Earlier this month (July), hundreds of oil and gas union workers on North Sea oil rigs went on a strike – something that’s been described as unique and the first of its kind, and no doubt caused much concern for those involved with emergency response planning for the sites.
The workers, who are employed a multinational oil and gas services company, went on strike for 24 hours over pay disputes in the first industrial action of its kind in 30 years, according to the BBC. However, being on an off-shore site presents its own quirks as to what you’d usually expect from scenes of a strike, as well as presenting challenges for their emergency procedure plan.

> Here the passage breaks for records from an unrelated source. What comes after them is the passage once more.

(** C5, as the claim states it, fails.  On the corpus Boston, Boston,
    Cambridge and the query [["boston"]], [search] returns two entries and
    not three: the document with score 0 is left out.  On the corpus
    (Boston MA), (Boston) and the same query it returns the two documents
    in document order although the second one has the higher score.  And
    the ranking of the benchmark returns 10 entries for a corpus of 11
    documents. *)
Lemma search_omits_misses_and_keeps_document_order :
  (exists hits,
     Cached.search
       (Cached.init Cached.new_SparseEngine [city "Boston"; city "Boston"; city "Cambridge"])
       ["boston"] = Normal hits /\
     length hits = 2%nat) /\
  (exists s0 s1,
     Cached.search (Cached.init Cached.new_SparseEngine [boston_ma; city "Boston"]) ["boston"]
       = Normal [Cached.Hit boston_ma (Fin s0); Cached.Hit (city "Boston") (Fin s1)] /\
     s0 < s1) /\
  (exists top,
     Bench.ranking (Bench.init Bench.SparseEngine (replicate 11 (city "Boston")))
       ["boston"] (replicate 11 (city "Boston")) = Normal top /\
     length top = 10%nat).
Proof.
  split; [|split].
  - rewrite search_spec. eexists. split; [reflexivity|].
    rewrite <- (length_map Cached.hit_doc). rewrite hits_docs by done.
    reflexivity.
  - rewrite search_spec.
    set (ds := [boston_ma; city "Boston"]).
    set (v := ln (idf_arg 2 2)).
    assert (Hv : 0 < v).
    { unfold v. rewrite <- ln_1. apply ln_increasing; [lra|]. apply idf_arg_gt_1. lia. }
    assert (H0 : score_real ds boston_ma ["boston"] = 0 + bm25 v 1 2 (3 / 2)).
    { unfold score_real, contribution. cbn [fold_left map toLowerCase].
      change (occ "boston" (tokenize boston_ma)) with 1%nat.
      change (doc_freq "boston" ds) with 2%nat.
      change (length (tokenize boston_ma)) with 2%nat.
      change (total_len ds) with 3%nat. change (length ds) with 2%nat.
      rewrite decide_False by lia. fold v. simpl INR. f_equal. f_equal; lra. }
    assert (H1 : score_real ds (city "Boston") ["boston"] = 0 + bm25 v 1 1 (3 / 2)).
    { unfold score_real, contribution. cbn [fold_left map toLowerCase].
      change (occ "boston" (tokenize (city "Boston"))) with 1%nat.
      change (doc_freq "boston" ds) with 2%nat.
      change (length (tokenize (city "Boston"))) with 1%nat.
      change (total_len ds) with 3%nat. change (length ds) with 2%nat.
      rewrite decide_False by lia. fold v. simpl INR. f_equal. f_equal; lra. }
    assert (Hp0 : 0 < bm25 v 1 2 (3 / 2)) by (apply bm25_pos; lra).
    assert (Hp1 : 0 < bm25 v 1 1 (3 / 2)) by (apply bm25_pos; lra).
    exists (0 + bm25 v 1 2 (3 / 2)), (0 + bm25 v 1 1 (3 / 2)). split.
    + change (map toLowerCase ["boston"]) with ["boston"].
      unfold ds at 2. cbn [omap list_omap]. unfold hit_of. rewrite H0, H1.
      destruct (Rlt_dec 0 (0 + bm25 v 1 2 (3 / 2))); [|lra].
      destruct (Rlt_dec 0 (0 + bm25 v 1 1 (3 / 2))); [|lra].
      reflexivity.
    + apply Rplus_lt_compat_l. unfold bm25. apply Rmult_lt_compat_l; [done|].
      apply Rmult_lt_compat_l; [lra|]. apply Rinv_lt_contravar; [|lra].
      apply Rmult_lt_0_compat; lra.
  - destruct (ranking_spec (replicate 11 (city "Boston")) ["boston"])
      as (sorted & -> & Hperm & _); [vm_compute; lia|].
    eexists. split; [reflexivity|].
    rewrite length_take, Hperm, length_scored. reflexivity.
Qed.

(** C5, amended.  For every corpus and query, [search] on the built engine
    returns normally; its entries are the documents that contain at least
    one of the lower-cased query tokens, in document order and unsorted,
    each with its score, which is greater than 0: documents with score 0
    are left out.  The ranking of the benchmark does sort: on a corpus with
    at least one token it is made of the first ten entries of the full set
    of (index, score) entries, zero scores included, sorted by
    non-increasing score with equal scores in document order. *)
Theorem search_returns_hits_and_ranking_sorts (ds : list doc) (query : list string) :
  (exists hits,
     Cached.search (Cached.init Cached.new_SparseEngine ds) query = Normal hits /\
     map Cached.hit_doc hits = filter (matches (map toLowerCase query)) ds /\
     forall h, h ∈ hits ->
       lt (Fin 0) (Cached.hit_score h) /\
       exists i, ds !! i = Some (Cached.hit_doc h) /\
         Cached.score (Cached.init Cached.new_SparseEngine ds) (map toLowerCase query) i
         = Normal (Cached.hit_score h)) /\
  ((1 <= total_len ds)%nat ->
   exists sorted,
     Bench.ranking (Bench.init Bench.SparseEngine ds) query ds = Normal (take 10 sorted) /\
     sorted ≡ₚ scored ds query 0 ds /\
     StronglySorted ranks_before sorted).
Proof.
  split.
  - exists (omap (hit_of ds (map toLowerCase query)) ds).
    split; [apply search_spec|]. split; [by apply hits_docs|].
    intros h. apply hits_scores.
  - apply ranking_spec.
Qed.

End SparseFacts.

(** ** The engine on doubles: rounding *)

Module Binary64Facts.
Import Sparse Binary64 Binary64Spec.
Local Open Scope string_scope.

(** On doubles, too, the average length of an empty corpus is [0 / 0 =
    NaN], whatever [Math.log] is. *)
Lemma binary64_empty_corpus_NaN (Math_log : float -> float) :
  Demo.init Math_log Demo.SparseEngine []
    = Demo.Engine [] ∅ PrimFloat.nan lit_1_2 lit_0_75 /\
  Cached.avgLen (Cached.init Math_log Cached.new_SparseEngine []) = PrimFloat.nan /\
  Bench.avgDocLen (Bench.init Math_log Bench.SparseEngine []) = PrimFloat.nan.
Proof. repeat split; vm_compute; reflexivity. Qed.

(** On doubles the average length of a corpus of one record without
    fields is zero. *)
Lemma binary64_average_zero (Math_log : float -> float) :
  Demo.avgLen (Demo.init Math_log Demo.SparseEngine [∅]) = 0%float /\
  Cached.avgLen (Cached.init Math_log Cached.new_SparseEngine [∅]) = 0%float /\
  Bench.avgDocLen (Bench.init Math_log Bench.SparseEngine [∅]) = 0%float.
Proof. repeat split; vm_compute; reflexivity. Qed.

(** On doubles [scoreDoc] of the benchmark variant returns [NaN] on that
    corpus, while the two other scorers return 0. *)
Lemma binary64_scoreDoc_NaN (Math_log : float -> float) :
  Bench.scoreDoc (Bench.init Math_log Bench.SparseEngine [∅]) ["boston"] 0
    = JS.Normal PrimFloat.nan /\
  Demo.score (Demo.init Math_log Demo.SparseEngine [∅]) ["boston"] ∅ = 0%float /\
  Cached.score (Cached.init Math_log Cached.new_SparseEngine [∅]) ["boston"] 0
    = JS.Normal 0%float.
Proof. repeat split; vm_compute; reflexivity. Qed.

RMT regional organiser Jake Molloy was quoted by the news source as saying: "Striking on an offshore installation is a unique exercise which has no comparison with any other industrial sector. There is no picket line, there are no placards, no marches and no demonstrations – after all, there is no one else there to see them.”
To keep workers safe, they were confined to communal areas during the industrial action, such as common rooms and cinemas, where they had planned activities to pass the time of their 12 hour shift after which they were able to return to their cabins.
The organisation that employs these workers said it was disappointed with the decision to strike, but workers who were part of the emergency response team were still on call and promised to respond if any such situation occurred.
More stoppages from workers were also scheduled for the remainder of the week.